Pernikahan kami tinggal seminggu lagi dan aku jadi sering mulas. Mungkin panik atau tertekan menjadi satu. Aku akan meninggalkan satu fase kehidupan menuju kehidupan yang lebih rumit. Sedikit banyak aku khawatir pada kemampuanku bertahan setelah ini. Pikiran-pikiran buruk selalu menghantui ketika malam tiba. Meski Alesha selalu rajin menemaniku untuk merawat diri dengan melakukan spa dan semacamnya, sepertinya tidak ada terapi otak untuk nggak kepikiran. Ini sepertinya lebih gila dari semua bentuk tugas yang diberikan Ediana padaku dulu.

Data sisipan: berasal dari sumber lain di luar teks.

Definition query_id (h : hctx) : str := q_query_id (h_ctx h).
Definition getPathParameter (h : hctx) (name : str) : str := default [] (h_path h !! name).
Definition getQueryParameter (h : hctx) (name : str) : str := default [] (form_find name (h_form h)).
Definition hasQueryParameter (h : hctx) (name : str) : bool := match form_find name (h_form h) with Some _ => true | None => false end.
Definition getQueryParameterBool (h : hctx) (name : str) (default_value : bool) : bool :=
  let v := getQueryParameter h name in
  if decide (v = []) then default_value else if decide (v = lit "false" \/ v = lit "0") then false else true.
Definition isDistributedDDL (h : hctx) : bool := q_distributed (h_ctx h) && getQueryParameterBool h (lit "distributed_ddl") true.

Definition set_param (k v : str) (q : query_context) : query_context :=
  mkQuery (q_distributed q) (q_ddl_operation q) (<[k := v]> (q_params q)) (q_query_id q) (q_user q).
Definition set_ddl_operation (q : query_context) : query_context := mkQuery (q_distributed q) true (q_params q) (q_query_id q) (q_user q).

(** The context that is left by [setupDistributedQueryParameters]. *)
Definition setupDistributedQueryParameters (parameters : list (str * str)) (payload : option json) (h : hctx) : query_context :=
  if negb (isDistributedDDL h) then h_ctx h
  else
    let q := set_param (lit "_payload") (match payload with Some v => json_text v | None => lit "{}" end) (h_ctx h) in
    set_ddl_operation (foldl (fun q kv => set_param kv.1 kv.2 q) q parameters).
(* ===== verification/RestDDL.v ===== *)
(** * RestDDL: statements on tables, columns and databases over REST

    Models the handlers of src/src/Server/RestRouterHandlers: TableRestRouterHandler.{h,cpp} with its two kinds, TabularTableRestRouterHandler.{h,cpp}
    and RawstoreTableRestRouterHandler.{h,cpp}, ColumnRestRouterHandler.cpp, ColumnDefinition.cpp and DatabaseRestRouterHandler.cpp: the
    payload is validated, the catalog is asked when the statement is meant for the cluster, and the text of a statement is made from
    the payload and given to the query engine.

    The lists of tables (buildTablesJSON) rest on the parser of statements and are not modelled. *)

From stdpp Require Import strings.
From S2P Require Import Prelude TextFormat WalRecord KafkaConfig Catalog Placement Io MessageBlock TaskStatus MetadataService DDLService DDLInterpreters RestRoute Rest.
Import Interpreters Routes Rest.
Local Open Scope Z_scope.

Module RestDDL.
Definition typed (l : list (string * string)) : list (str * str) := map (fun p => (lit p.1, lit p.2)) l.

Definition CREATE_TABLE_SETTINGS : list str :=
  map lit ["streaming_storage_cluster_id"; "streaming_storage_subscription_mode"; "streaming_storage_auto_offset_reset"; "streaming_storage_request_required_acks";
           "streaming_storage_request_timeout_ms"; "streaming_storage_retention_bytes"; "streaming_storage_retention_ms"; "streaming_storage_flush_messages";
           "streaming_storage_flush_ms"; "distributed_ingest_mode"; "distributed_flush_threshold_ms"; "distributed_flush_threshold_count";
           "distributed_flush_threshold_bytes"]%string.

(** ** Schemas *)

Definition update_schema : schema := mkSchema [] (typed [("ttl_expression", "string")]%string).
Definition tabular_schema : schema :=
  mkSchema (typed [("columns", "array"); ("name", "string")]%string)
    (typed [("_time_column", "string"); ("order_by_expression", "string"); ("order_by_granularity", "string"); ("partition_by_granularity", "string");
            ("replication_factor", "int"); ("shards", "int"); ("ttl_expression", "string")]%string).
Definition column_schema : schema :=
  mkSchema (typed [("name", "string"); ("type", "string")]%string)
    (typed [("alias", "string"); ("compression_codec", "string"); ("default", "string"); ("nullable", "bool"); ("skipping_index_expression", "string");
            ("ttl_expression", "string")]%string).
Definition rawstore_schema : schema :=
  mkSchema (typed [("name", "string")]%string)
    (typed [("order_by_granularity", "string"); ("partition_by_granularity", "string"); ("replication_factor", "int"); ("shards", "int"); ("ttl_expression", "string")]%string).
Definition column_update_schema : schema :=
  mkSchema []
    (typed [("alias", "string"); ("comment", "string"); ("default", "string"); ("name", "string"); ("skipping_index_expression", "string");
            ("ttl_expression", "string"); ("type", "string")]%string).
Definition database_schema : schema := mkSchema (typed [("name", "string")]%string) [].

(** [granularity_func_mapping]; a missing key gives the empty text. *)
Definition granularity_func_mapping : list (str * str) :=
  typed [("D", "toYYYYMMDD(`_time`)"); ("H", "toStartOfHour(`_time`)"); ("M", "toYYYYMM(`_time`)"); ("m", "toStartOfMinute(`_time`)")]%string.
Fixpoint assoc (key : str) (l : list (str * str)) : option str :=
  match l with [] => None | (k, v) :: l => if decide (k = key) then Some v else assoc key l end.
Definition granularity (key : str) : str := default [] (assoc key granularity_func_mapping).

Section ddl_handlers.
Context {HJ : PocoJSON} {HN : PocoNet} {HR : Re2}.

Definition getStringValueFrom (payload : json) (key : string) (default_value : str) : result str :=
  if has payload (lit key) then var_text (jget payload (lit key)) else Ok default_value.

(** ** Columns *)

(** The text of a part that is there. *)
Definition part (payload : json) (key : string) (f : str -> str) : result (list str) :=
  if has payload (lit key) then s ← var_text (jget payload (lit key)); Ok [f s] else Ok [].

Setelah bersantai sejenak, kami berdua mulai memindahkan barang-barangku ke apartemen baru yang lebih luas. Aku belum berpikir untuk memiliki rumah. Rumah di Jakarta agak kacau harganya, jadi dengan finansial kami di mana aku tidak lagi bekerja, menyewa apartemen lebih baik untuk sementara. Lagi pula kalaupun terbeli, rumah dengan kapasitas empat orang bisa ditemukan di luar Jakarta dan aku belum sanggup untuk bermacet-macet ria pulang pergi ke Jakarta tiap hari—semisal aku kembali bekerja.

Kami berniat makan malam setelah selesai beberes awalnya, tapi ternyata Indra berubah pikiran dan kami menunda melakukan unboxing barang di apartemen baru—hanya memindahkan barang-barang saja. Indra mendadak mengajakku mencoba tempat makan baru yang lumayan jauh. Katanya sih sedang hits di media sosial.